How A Clothing Company Aims To Fix Our Broken Food Chain
HOW A CLOTHING COMPANY AIMS TO FIX OUR BROKEN FOOD CHAIN
The story By Yvon Chouinard, founder, Patagonia
The tradition and culture of food have always been important to us at Patagonia. On our many travels, the meals—cedar-planked salmon with First Nations friends in BC, tsampa in yak-hair tents in Tibet, asado and chimichurri with Patagonian gauchos—become a vital part of the experience. What we eat does more than just fill our stomachs and nourish our bodies; good food lifts our spirits and helps us understand the world a little better.
So it only makes sense that we’d want to share some of our favorite food with our customers. But that’s just the beginning; we also believe there is great opportunity—and an urgent need—for positive change in the food industry. With Patagonia Provisions, our goals are the same as with everything we do: We aim to make the best product, cause no unnecessary harm, and perhaps most important, inspire solutions to the environmental crisis.
And nowhere is the crisis more pressing than in the food industry. Today, modern technology, chemistry and transportation combine to put more distance between people and their food than ever before. We harvest salmon indiscriminately or farm them in open-water feedlots, putting wild salmon in peril. We overgraze our prairies, fill our livestock with antibiotics, and drain fossil aquifers to water unsustainable crops. Chemicals reign supreme to maximize production, and the unknown impact of genetically modified organisms hovers over the entire industry. In short, our food chain is broken.
Patagonia Provisions is about finding solutions to repair the chain. We started, as we always do, by rolling up our sleeves and learning everything we can about the sourcing of each product. In some cases, we’re adopting the best practices already in existence; in others, we’re finding new ways of doing things, which, as we might have guessed, frequently end up being the old ways.
In the coming years, we’ll continue to offer a growing selection of foods that address environmental issues, and continue to encourage support of local food producers. We’ll keep working with our favorite chefs to create the kind of healthy, nutritious food we like to eat on the trail and share with friends at home.
If we do our job, our success can help establish a model for a new kind of food chain, one where we, as the Zen master might say, “turn around and take a step forward.”
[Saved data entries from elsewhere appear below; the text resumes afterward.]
Definition sub_lab_checked (l : lab) (name : string) (w : world) : world * result lab lab_error :=
  match check_reserved_name name with
  | Err e => (w, Err e)
  | Ok _ => let '(w1, s) := sub_lab l name w in (w1, Ok s)
  end.

Definition sub_lab_names (w : world) (l : lab) : list string := keys (sub_labs (inner w l)).
Definition get_sub_lab (w : world) (l : lab) (name : string) : option lab := sub_labs (inner w l) !! name.

(** A name is looked for in a lab and then in the scopes around it. *)
Definition lookup_vm (w : world) (l : lab) (parents : list lab) (name : string) : option vm :=
  head (omap (fun l => vms (inner w l) !! name) (l :: parents)).
Definition lookup_bridge (w : world) (l : lab) (parents : list lab) (name : string) : option bridge_handle :=
  head (omap (fun l => bridges (inner w l) !! name) (l :: parents)).
Definition lookup_sub_lab (w : world) (l : lab) (parents : list lab) (name : string) : option lab :=
  head (omap (fun l => sub_labs (inner w l) !! name) (l :: parents)).

(** Fixtures land at the bottom of the scopes. *)
Definition fixture_lab (l : lab) (parents : list lab) : lab := default l (last parents).

(** * Flat names *)

Definition under (prefix name : string) : string := if decide (prefix = "") then name else prefix +:+ "/" +:+ name.

(** [gather_into] with the depth it may descend; [None] if that is not enough. *)
Fixpoint gather (fuel : nat) (w : world) (l : lab) (prefix : string) : option (list (string * vm)) :=
  match fuel with
  | O => None
  | S fuel =>
      let i := inner w l in
      deeper ← mapM (fun s => gather fuel w s.2 (under prefix s.1)) (map_walk (sub_labs i));
      Some (((fun v => (under prefix v.1, v.2)) <$> map_walk (vms i)) ++ concat deeper)
  end.

Definition collect_all_vms (fuel : nat) (w : world) (l : lab) : option (list (string * vm)) := gather fuel w l "".

Fixpoint open_stream_total (fuel : nat) (w : world) (l : lab) : option Z :=
  match fuel with
  | O => None
  | S fuel =>
      let i := inner w l in
      from_subs ← mapM (open_stream_total fuel w) (values (sub_labs i));
      Some (lsum (stream_count w) (values (vms i)) + lsum (capture_count w) (values (bridges i)) + lsum id from_subs)
  end.

(** [str::split('/')]: always at least one part. *)
Fixpoint split_slash (s : string) : list string :=
  match s with
  | EmptyString => [""]
  | String c s =>
      if (c =? "/")%char then "" :: split_slash s
      else match split_slash s with p :: ps => String c p :: ps | [] => [String c ""] end
  end.

Definition split_sub_lab_path (flat : string) : list string * string :=
  let parts := split_slash flat in (removelast parts, List.last parts "").

Fixpoint descend_or_create (l : lab) (parts : list string) (w : world) : world * lab :=
  match parts with
  | [] => (w, l)
  | p :: parts =>
      match get_sub_lab w l p with
      | Some existing => descend_or_create existing parts w
      | None => let '(w1, s) := sub_lab l p w in descend_or_create s parts w1
      end
  end.

(** * Barriers *)

(** The first turn of [barrier]; later ones are [Barrier.woken]. *)
Definition barrier (l : lab) (name : string) (count : Z) (past : bool) (w : world) : world * turn :=
  let i := inner w l in
  let '(b, t) := arrive count past (default barrier_new (barriers i !! name)) in
  (set_inner l (set_barriers (<[name := b]> (barriers i)) i) w, t).

(** * Batch operations *)

(** How the thread of one member ended. *)
Inductive joined := Finished (name : string) (r : result () vm_error) | Panicked.

Definition failure (m : gmap string member_failure) (j : joined) : gmap string member_failure :=
  match j with
  | Finished _ (Ok _) => m
  | Finished name (Err e) => <[name := MemberError e]> m
  | Panicked => <["<panicked>" := ThreadPanicked]> m
  end.

Definition batch (action : string) (joins : list joined) : result () lab_error :=
  let failures := foldl failure ∅ joins in
  if decide (failures = ∅) then Ok () else Err (BatchFailed action failures).

(** What the members still to be booted will need together. *)
Definition add_due (w : world) (needed : resource_amount) (v : string * vm) : resource_amount :=
  if decide (vm_state_of w v.2 = Some Created)
  then saturating_add needed (boot_amount (vm_opts v.2)) else needed.

Definition boot_needed (w : world) (all : list (string * vm)) : resource_amount := foldl (add_due w) ra_zero all.

(** The reservation before the threads start: nothing to pay, or a turn of
    [reserve], whose refusal ends the call. *)
Inductive boot_turn := BootGo (h : option hold) | BootStop (e : lab_error) | BootParked (ticket : Z).

Definition boot_reserve (now : Z) (pool : option pool_state) (acc : account) (needed : resource_amount)
    (sink : option wait_sink) : option pool_state * account * option wait_sink * boot_turn :=
  match pool with
  | None => (None, acc, sink, BootGo None)
  | Some s =>
      if is_zero needed then (Some s, acc, sink, BootGo None)
      else
        match reserve now s (Some acc) needed sink with
        | (s', acc', sink', Held h) => (Some s', default acc acc', sink', BootGo (Some h))
        | (s', acc', sink', ReserveFailed e) => (Some s', default acc acc', sink', BootStop (LabBootRefused e))
        | (s', acc', sink', ReserveParked k) => (Some s', default acc acc', sink', BootParked k)
        end
  end.

(** After the threads: the hold is kept with the lab, or dropped. *)
Definition boot_finish (l : lab) (h : option hold) (joins : list joined) (w : world)
  : world * result () lab_error * list hold :=
  match batch "boot" joins with
  | Ok _ =>
      match h with
      | Some h => (set_inner l (set_boot_reservations (boot_reservations (inner w l) ++ [h]) (inner w l)) w, Ok (), [])
      | None => (w, Ok (), [])
      end
  | Err e => (w, Err e, match h with Some h => [h] | None => [] end)
  end.

(** [shutdown] after its threads; every hold is dropped. *)
Definition shutdown_finish (l : lab) (joins : list joined) (w : world) : world * result () lab_error * list hold :=
  (set_inner l (set_boot_reservations [] (inner w l)) w, batch "shutdown" joins, boot_reservations (inner w l)).

(** The thread of one member on its own: what its machine becomes and how the
    thread ends. [launch] is what the backend gives; the clone it boots has no
    pool. The name is the flat one in the report, the machine's own in the error. *)
Definition boot_member (flat name : string) (recorded : list disk_attachment) (launch : result (Z * Z) vmm_error)
    (i : vm_inner) : vm_inner * joined :=
  if decide (state i = Created) then
    let i1 := foldl (fun i a => attach_disk_record a i) (take_overrides i) recorded in
    match launch with
    | Err e => (i1, Finished flat (Err (VVmm e)))
    | Ok (cid, inst) =>
        match install name "boot" cid inst None true i1 with
        | (i', Ret r) => (i', Finished flat r)
        | (i', Panic _) => (i', Panicked)
        end
    end
  else (i, Finished flat (Err (WrongState name (state i) "boot"))).

(** * Claims *)

Definition lab_claim_error (e : acquire_error) : lab_error :=
  match e with ExceedsTotal _ _ => ClaimExceedsBudget | _ => ClaimRefused e end.

(** [claim] for a file with an owner, its first turn with the pool. *)
Definition lab_claim (now : Z) (s : pool_state) (a : account) (amt : resource_amount) (sink : option wait_sink)
  : pool_state * account * option wait_sink * option (result () lab_error) * option reservation :=
  if claim_taken a then (s, a, sink, Some (Err ClaimAlreadyHeld), None)
  else
    match acquire_inner now s (acc_owner a) amt sink with
    | (s', sink', Parked _) => (s', a, sink', None, None)
    | (s', sink', Refused e) =>
        (s', a, sink',
         Some (Err match acc_owner a with Some _ => lab_claim_error e | None => ClaimExceedsBudget end), None)
    | (s', sink', Granted r) =>
        let '(a', taken_now, dropped) := set_claim a r amt in
        (s', a', sink', Some (if taken_now : bool then Ok () else Err ClaimAlreadyHeld), dropped)
    end.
Patagonia’s Smoked Mussel chowder
MAKES 2-3 SERVINGS
INGREDIENTS:
§ 1 can Patagonia Provisions Smoked Mussels
§ 1 medium leek or 1 yellow onion
§ ¼ cup butter
§ 2 stalks celery, trimmed and diced
§ 1 medium Red Bliss potato, diced
§ ½ tsp dried thyme
§ ¼ cup all-purpose flour
§ Splash white wine, optional
§ 1 cup half-and-half
§ 1 cup broth (chicken or vegetable)
§ 1 bay leaf
§ Salt and pepper to taste
§ ½ lemon, juiced
§ Fresh parsley, chopped
PUTTING IT ALL TOGETHER:
§ If using an onion, dice. If using a leek, dice and wash before cooking: remove dark green top and split white end lengthwise in half. Leaving root intact, split each half lengthwise again to quarter. Dice quarters and discard root. Place diced leek in bowl of cold water and swish to wash thoroughly. Drain and pat dry.
§ In a small pot, melt butter. Add diced leek or onion, celery, potato and thyme. Sweat vegetables on medium-high heat until soft (but do not caramelize).
§ Add flour and whisk until combined. Add a splash of white wine if desired. Add half-and-half, broth or water, and bay leaf. Whisk periodically so flour does not stick to bottom of the pot. Bring to a simmer until thickened.
§ Add Mussels, including liquid from can.
§ Remove bay leaf. Season with salt and pepper to taste. Finish with a squeeze of lemon and fresh parsley.
§ Serve with a slice of crusty bread and a salad!